“People ask if we’re a kangaroo farm,” says Jacob Stein, looking down into the vineyards his grandfather first planted in 1975, where mobs of kangaroo sometimes venture at dusk to nibble near the vines. Stein’s grandfather, Robert, started the venture as a hobby farm, but over the course of three generations, Robert Stein Winery has grown into a full-blown farm and winery, its Shiraz, Riesling and other wines growing stars of Australia’s Mudgee region.
Even in Sydney, just a few hours to the south, Mudgee is a bit of a mystery, its name prompting queries from cab drivers and bartenders when I mentioned I was headed there during my Australian travels. But in wine circles, this small region in the Central Ranges of New South Wales is staking a claim for making some of Australia’s more interesting wines. In addition to Stein, other prominent Mudgee producers include David Lowe, a pioneering figure in modern Mudgee wine; Logan Winery, founded in 1997 by Peter and Hannah Logan; Robert Oatley Vineyards, the largest producer in the area; and di Lusso Estate, maker of Vermentino, Nebbiolo and other Italian varietal wines.
There are no traffic lights in Mudgee (which takes its name from the aboriginal moothi, or “nest in the hills”), and a small clock tower in the middle of an intersection is the most identifiable landmark in town. Mudgee may be small, but it’s the third-largest grape-growing region in New South Wales, with small wineries (all still family-owned) and a wine tradition dating to the mid-19th century. Those early wineries were established by Italian and German immigrants, who were drawn to the region in search of gold. Economic pressures and shifting tastes led to a late-19th century decline, which didn’t reverse until more vineyards were planted starting in the 1960s. Since that time, this elevated valley surrounded by mountains, verdant hills and rough bushland has become known for producing notable Chardonnays, along with some Spanish and Italian varietals and cool-climate wines.
Stein’s grandfather started with 25 acres; the farm now covers around 600, with 50 acres under vine, including blocks of Syrah planted in the late ’70s, along with Riesling, first planted in the early ’80s. “A lot of people consider Australia a hot climate, but we have a lot of variety,” Stein says, noting that the location and elevation—around 550 meters (1,800 feet) above sea level—makes the region perfect for some cooler varieties. “The soil in our top two blocks is very tough, with hard soil and low nutrients,” he says. “That means low yields, but really well-concentrated wines for our Riesling and Shiraz.” Stein also grows Chardonnay, Gewürztraminer, Cabernet, Merlot and Semillon, but the winery is increasingly synonymous with Riesling. In 2009, Stein made 200 cases of Riesling; that’s grown to 2,000 cases annually now, largely sold locally and to Sydney markets.

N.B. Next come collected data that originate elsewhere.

(** C15. The search trees stay well formed: an insertion and a deletion in a
    balanced tree with right heights, keys in order and distinct nodes give such
    a tree again, whatever rotations are needed and wherever the loop over the
    ancestors stops early; and as long as there are fewer than 2^64 nodes, the
    paths fit in the arrays of 96 and 97 slots and no null pointer is followed. *)
Theorem tree_stays_wf (n : node) (key : K) (mem : option Z) :
  wf n -> (forall a, mem = Some a -> (a ∉ addrs n) /\ Z.of_nat (length (nodes n)) + 1 < 2 ^ 64) ->
  height n <= 95 /\
  (exists t r, tsearch key n mem = Some (t, r) /\ wf t) /\
  (exists t r f, tdelete key n = Some (t, r, f) /\ wf t).
Proof.
  intros W Hm. split_and!.
  - apply height_bound; apply W.
  - destruct (tsearch_spec key n mem W Hm) as (t & r & ? & ? & _). eauto.
  - destruct (tdelete_spec key n W) as (t & r & f & ? & ? & _). eauto.
Qed.

(** C11. The search trees are a dictionary.  [tfind] returns the address of the
    node with an equal key, or null if there is none.  [tsearch] returns that
    node and changes nothing; otherwise it adds a node with the key at the
    allocated address, or returns null if there is no memory.  [tdelete] of a key
    that is not there returns null and changes nothing; otherwise exactly the
    equal key is gone and exactly one node is freed, though maybe that of another
    key, and the result is not null.  [twalk] visits the nodes in order, and
    [tdestroy] frees each one once. *)
Theorem tree_is_dictionary (n : node) (key : K) (mem : option Z) :
  wf n -> (forall a, mem = Some a -> (a ∉ addrs n) /\ Z.of_nat (length (nodes n)) + 1 < 2 ^ 64) ->
  (forall a, tfind key n = Some a <-> found key n a) /\
  (exists t r, tsearch key n mem = Some (t, r) /\
     match tfind key n, mem with
     | Some a, _ => t = n /\ r = Some a
     | None, None => t = n /\ r = None
     | None, Some a => r = Some a /\ nodes t ≡ₚ (a, key) :: nodes n
     end) /\
  (exists t r f, tdelete key n = Some (t, r, f) /\
     match tfind key n with
     | None => t = n /\ r = None /\ f = None
     | Some a => exists k p x, (a, k) ∈ nodes n /\ cmp key k = 0 /\ r = Some p /\ f = Some x /\
         keys n ≡ₚ k :: keys t /\ addrs n ≡ₚ x :: addrs t
     end) /\
  map (fun v => v.1.1) (List.filter inner (twalk n)) = addrs n /\
  tdestroy n ≡ₚ nodes n.
Proof.
  intros W Hm. pose proof (fun a => tfind_spec key n a (wf_sorted _ W)) as Hfind.
  assert (Hnone : (forall a, ~ found key n a) -> tfind key n = None).
  { intros Hn. destruct (tfind key n) as [a|] eqn:E; [|done]. exfalso. by apply (Hn a), Hfind. }
  split_and!; [done| | |apply walk_in_order, W|apply tdestroy_nodes].
  - destruct (tsearch_spec key n mem W Hm) as (t & r & Hrun & _ & Hcase). exists t, r. split; [done|].
    destruct Hcase as [(a & Hf & -> & ->)|[Hno Hcase]]; [by rewrite (proj2 (Hfind a) Hf)|]. rewrite Hnone by done. by destruct mem.
  - destruct (tdelete_spec key n W) as (t & r & f & Hrun & _ & Hcase). exists t, r, f. split; [done|].
    destruct Hcase as [(Hno & ?)|(a & k & p & x & Hin & Hk & Hrest)]; [by rewrite Hnone|].
    rewrite (proj2 (Hfind a)) by (by exists k). exists k, p, x. done.
Qed.

End tree.
#[global] Arguments node : clear implicits.
#[global] Arguments frame : clear implicits.

(** ** An example *)

#[local] Instance Zsub_order : Order Z.sub.
Proof. split; intros; lia. Qed.

(** The keys 1 to 7 in ascending order, at the addresses 101 to 107. *)
Definition ex_insert (o : option (node Z)) (k : Z) : option (node Z) :=
  match o with
  | None => None
  | Some t => match tsearch Z.sub k t (Some (100 + k)) with Some (t', _) => Some t' | None => None end
  end.
Definition ex_tree : node Z := default Null (fold_left ex_insert [1; 2; 3; 4; 5; 6; 7] (Some Null)).

Lemma ex_tree_wf : wf Z.sub ex_tree.
Proof.
  assert (E : ex_tree = Node 104 4 3 (Node 102 2 2 (Node 101 1 1 Null Null) (Node 103 3 1 Null Null))
    (Node 106 6 2 (Node 105 5 1 Null Null) (Node 107 7 1 Null Null))) by (vm_compute; reflexivity).
  rewrite E. split.
  - cbn. lia.
  - unfold keys. cbn. repeat (constructor; [|repeat constructor; lia]). constructor.
  - apply (bool_decide_unpack _). vm_compute. exact I.
  - cbn. lia.
Qed.

Lemma tree_stays_wf_witness :
  wf Z.sub ex_tree /\ height ex_tree = 3 /\
  (exists t r, tsearch Z.sub 8 ex_tree (Some 108) = Some (t, r) /\ wf Z.sub t).
Proof.
  split; [exact ex_tree_wf|]. split; [reflexivity|].
  assert (H : forall a, Some 108 = Some a -> (a ∉ addrs ex_tree) /\ Z.of_nat (length (nodes ex_tree)) + 1 < 2 ^ 64).
  { intros a [= <-]. split; [|vm_compute; reflexivity]. apply (bool_decide_unpack _). vm_compute. exact I. }
  exact (proj1 (proj2 (tree_stays_wf Z.sub ex_tree 8 (Some 108) ex_tree_wf H))).
Defined.

(** Deleting the root moves the key of its predecessor to it and frees that
    node. *)
Lemma tree_is_dictionary_witness :
  tfind Z.sub 5 ex_tree = Some 105 /\
  (exists t, tdelete Z.sub 4 ex_tree = Some (t, Some 104, Some 103) /\ keys t = [1; 2; 3; 5; 6; 7] /\ tfind Z.sub 3 t = Some 104) /\
  map (fun v => v.1.1) (List.filter inner (twalk ex_tree)) = addrs ex_tree.
Proof.
  split_and!; [vm_compute; reflexivity|eexists; split_and!; vm_compute; reflexivity|].
  assert (H : forall a, @None Z = Some a -> (a ∉ addrs ex_tree) /\ Z.of_nat (length (nodes ex_tree)) + 1 < 2 ^ 64) by done.
  exact (proj1 (proj2 (proj2 (proj2 (tree_is_dictionary Z.sub ex_tree 4 None ex_tree_wf H))))).
Defined.

End Tsearch.
Lemma growing_settle rem o os t fs y : growing (S rem) (o :: os) (t :: fs) -> (forall os', os <> S o :: os') ->
  let final := (S rem <=? leo (o - 1))%nat in
  growing rem (next_order o :: o :: os)
    (Leaf y :: if final then trinkleT false (root t) t fs else siftT (root t) t :: fs).
Proof.
  intros [H1 H2 H3 H4 H5 H6] Hn. cbn [tail] in *. destruct (not_joined o os H2 H3 Hn) as [Ho Hs]. cbv zeta.
  assert (Hleo : (rem + leo (next_order o) = S rem)%nat) by (unfold next_order; destruct (o =? 1)%nat; cbn; lia).
  assert (Hord := orders_next o os H2 Ho).
  assert (Hleaf : shape (next_order o) (Leaf y)) by (unfold next_order; destruct (o =? 1)%nat; constructor).
  destruct (Nat.leb_spec (S rem) (leo (o - 1))) as [Hle|Hgt].
  - assert (Ha : ascending fs).
    { apply (finals_ascending (S rem + leo o) os); [|done| |done].
      - inv H1 as [|? ? ? ? ? Hfs]. by eapply Forall2_length.
      - destruct os as [|o1 os]; [done|]. destruct Hs as [Hs _]. split; [lia|]. transitivity (leo (o + 1)); [|apply leo_mono; lia].
        destruct o as [|o]; [lia|]. replace (S o + 1)%nat with (S (S o)) by lia. rewrite leo_SS. replace (S o - 1)%nat with o in Hle by lia. lia. }
    destruct (trinkle_ok false (root t) t fs H5 Ha H4 ltac:(done)) as (T1 & T2 & _).
    split; cbn [tail]; try done; [constructor; [done|by apply trinkle_shape]|by apply ascending_finals].
  - split; cbn [tail]; try done.
    + constructor; [done|]. inv H1. constructor; [by apply sift_shape|done].
    + apply Forall_cons; [by apply sift_heap|done].
    + rewrite Hleo. split; [lia|done].
Qed.

(** When the last element has been added, the last tree is settled. *)
Lemma growing_end o os t fs : growing 0 (o :: os) (t :: fs) -> grown (o :: os) (trinkleT false (root t) t fs).
Proof.
  intros [H1 H2 H3 H4 H5 H6]. cbn [tail] in *.
  assert (Ha : ascending fs).
  { apply (finals_ascending (leo o) os); [|done| |done].
    - inv H1 as [|? ? ? ? ? Hfs]. by eapply Forall2_length.
    - destruct os as [|o1 os]; [done|]. destruct H2 as [? _]. split; [lia|apply leo_mono; lia]. }
  destruct (trinkle_ok false (root t) t fs H5 Ha H4 ltac:(done)) as (T1 & T2 & _).
  split; [by apply trinkle_shape|done..].
Qed.

(** *** The forest while it shrinks *)

Lemma heap_max t : heap t -> Forall (fun y => le y (root t)) (flat t).
Proof.
  induction t as [x|l IHl r IHr x]; cbn [heap flat root]; [intros; apply Forall_singleton, le_refl|].
  intros (Hl & Hr & H1 & H2). rewrite !Forall_app, Forall_singleton. split_and!; [| |apply le_refl].
  - eapply Forall_impl; [|by apply IHl]. cbv beta. eauto using le_trans.
  - eapply Forall_impl; [|by apply IHr]. cbv beta. eauto using le_trans.
Qed.

Lemma grown_max t fs y : Forall heap (t :: fs) -> ascending (t :: fs) -> le (root t) y -> Forall (fun z => le z y) (flats (t :: fs)).
Proof.
  revert t y. induction fs as [|t1 fs IH]; intros t y [H1 H2]%Forall_cons_iff [Hb Ha]%ascending_cons Hy; cbn [flats]; apply Forall_app; split.
  - apply Forall_nil.
  - eapply Forall_impl; [|by apply heap_max]. cbv beta. eauto using le_trans.
  - apply IH; [done..|]. cbn in Hb. eauto using le_trans.
  - eapply Forall_impl; [|by apply heap_max]. cbv beta. eauto using le_trans.
Qed.

(** The last tree has one element, which is in its place. *)
Lemma grown_leaf o o1 os x t1 fs : grown (o :: o1 :: os) (Leaf x :: t1 :: fs) ->
  grown (o1 :: os) (t1 :: fs) /\ Forall (fun z => le z x) (flats (t1 :: fs)).
Proof.
  intros [H1 H2 H3 H4]. inv H1. apply Forall_cons_iff in H3 as [_ H3]. apply ascending_cons in H4 as [Hb H4].
  destruct H2 as (? & ? & ?). split; [by split|]. by apply grown_max.
Qed.

(** The root of the last tree is in its place; its subtrees become trees. *)
Lemma grown_split o os l r x fs : grown (S (S o) :: os) (Node l r x :: fs) ->
  let fs1 := trinkleT true (root l) l fs in
  let fs2 := trinkleT true (root r) r fs1 in
  grown (o :: S o :: os) fs2 /\ Forall2 shape (S o :: os) fs1 /\ flats fs1 ≡ₚ flats (l :: fs) /\ flats fs2 ≡ₚ flats (r :: fs1) /\
  Forall (fun z => le z x) (flats fs2).
Proof.
  intros [H1 H2 H3 H4]. cbv zeta. inv H1 as [|? ? ? ? Hs Hfs]. inv Hs as [| |? ? ? ? Hl Hr].
  pose proof (grown_max _ _ x H3 H4 (le_refl x)) as Hmax.
  apply Forall_cons_iff in H3 as [(L1 & L2 & Hhl & Hhr) H3]. apply ascending_cons in H4 as [Hb H4].
  destruct (proj1 (heap_split l) Hhl) as [Ul Sl]. destruct (proj1 (heap_split r) Hhr) as [Ur Sr].
  destruct (trinkle_ok true (root l) l fs H3 H4 Sl ltac:(done)) as (T1 & T2 & _).
  pose proof (trinkle_perm true (root l) l fs ltac:(done)) as T3.
  set (fs1 := trinkleT true (root l) l fs) in *.
  destruct (trinkle_ok true (root r) r fs1 T1 T2 Sr ltac:(done)) as (T4 & T5 & _).
  pose proof (trinkle_perm true (root r) r fs1 ltac:(done)) as T6.
  set (fs2 := trinkleT true (root r) r fs1) in *. rewrite put_root in *.
  assert (Hf1 : Forall2 shape (S o :: os) fs1) by (apply trinkle_shape; by constructor).
  assert (Hord : orders (o :: S o :: os)).
  { destruct os as [|o1 os]; cbn [orders] in *; [lia|]. destruct H2 as (? & ? & ?). split; [lia|]. split; [lia|]. split; [lia|]. split; [lia|]. by destruct os. }
  split_and!; [|done|done|done|].
  - split; [|done..]. apply trinkle_shape. by constructor.
  - rewrite T6. cbn [flats] in *. rewrite T3. cbn [flats flat] in *. rewrite !Forall_app in *. tauto.
Qed.
End heap.
End QsortHeap.
(** ** The lowest bit *)

(** [x & -x] is the lowest bit of [x]. *)
Lemma land_opp x k m : 0 <= k < 64 -> x = 2 ^ k * (2 * m + 1) -> Z.land x (to_u64 (- x)) = 2 ^ k.
Proof.
  intros Hk Hx. apply Z.bits_inj'. intros i Hi. rewrite Z.land_spec, Z.pow2_bits_eqb by lia. unfold to_u64.
  assert (Hbit : Z.testbit x i = if i <? k then false else Z.testbit (2 * m + 1) (i - k)).
  { rewrite Hx, Z.mul_comm. destruct (Z.ltb_spec i k); [by apply Z.mul_pow2_bits_low|]. by rewrite Z.mul_pow2_bits by lia. }
  destruct (Z.lt_ge_cases i k) as [Hlt|Hge].
  { rewrite Hbit, (proj2 (Z.ltb_lt i k)) by lia. cbn. symmetry. apply Z.eqb_neq. lia. }
  rewrite Hbit, (proj2 (Z.ltb_ge i k)) by lia.
  assert (Hopp : Z.testbit (- x) i = if i =? k then true else negb (Z.testbit (2 * m + 1) (i - k))).
  { replace (- x) with (2 ^ k * (2 * (- m - 1) + 1)) by lia. rewrite Z.mul_comm, Z.mul_pow2_bits by lia.
    destruct (Z.eqb_spec i k) as [->|]; [rewrite Z.sub_diag; apply Z.testbit_odd_0|].
    replace (i - k) with (Z.succ (i - k - 1)) by lia. rewrite !Z.testbit_odd_succ by lia.
    replace (- m - 1) with (Z.lnot m) by (unfold Z.lnot; lia). by rewrite Z.lnot_spec by lia. }
  destruct (Z.lt_ge_cases i 64) as [H64|H64].
  - rewrite Z.mod_pow2_bits_low, Hopp by lia. rewrite (Z.eqb_sym k i). destruct (Z.eqb_spec i k) as [->|].
    + rewrite Z.sub_diag. by rewrite Z.testbit_odd_0.
    + apply andb_negb_r.
  - rewrite Z.mod_pow2_bits_high, andb_false_r by lia. symmetry. apply Z.eqb_neq. lia.
Qed.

David Lowe’s organic vineyards are spread across three stretches of elevation, with the lowest around 500 meters (1,600 feet). “That’s the same as Madrid and Barcelona,” Lowe says. “I should be growing Grenache and Tempranillo.” But Lowe notes another situational characteristic about Mudgee, that also influences his planting decisions. “The soil here is quartz, shale, and mudstone—we’re geologically similar to Northern California,” he says. “There they have redwoods, here we have eucalyptus.”
Early in the region’s history, this elevation and soil structure lent itself to the production of grapes for fortified wines (which was simple to make, and traveled well), and later, to table wines made from tough-skinned, resilient grapes. Today, Lowe dedicates his lower-elevation vineyards to dry-farmed varietals, including Merlot, Shiraz and Zinfandel, the latter kept head-pruned so the clusters stay close to the ground, resulting in smaller fruit, but a more intense flavor and greater resistance to disease. Higher up, there are varietals including Cabernet Franc, Pinot Noir, Pinot Gris and Petit Verdot, along with Riesling.
“Mudgee is probably the coldest-climate vineyard in Australia,” Lowe says of Riesling’s popularity in the area. “Our Riesling is late-ripening, in autumn, and the acidity remains high.” Lowe doesn’t release his Rieslings until they’re three years old, and this aging helps balance the wine’s high acidity, resulting in wines that are luscious, lively and bright. “With aging, the oxygen helps change the wine and offset the acidity without the sugar,” he says.
While Mudgee still isn’t a household name in Australia (not to mention overseas), its wineries are drawing increased attention to this region in New South Wales. The challenging economics and logistics of shipping wine to foreign markets means it may be some time before Mudgee wines are readily available in U.S. shops, but the region’s winemakers have their eyes set on that eventuality. “Part of my business is to respect tradition,” Lowe says. “And part is planning for the next 10 years.”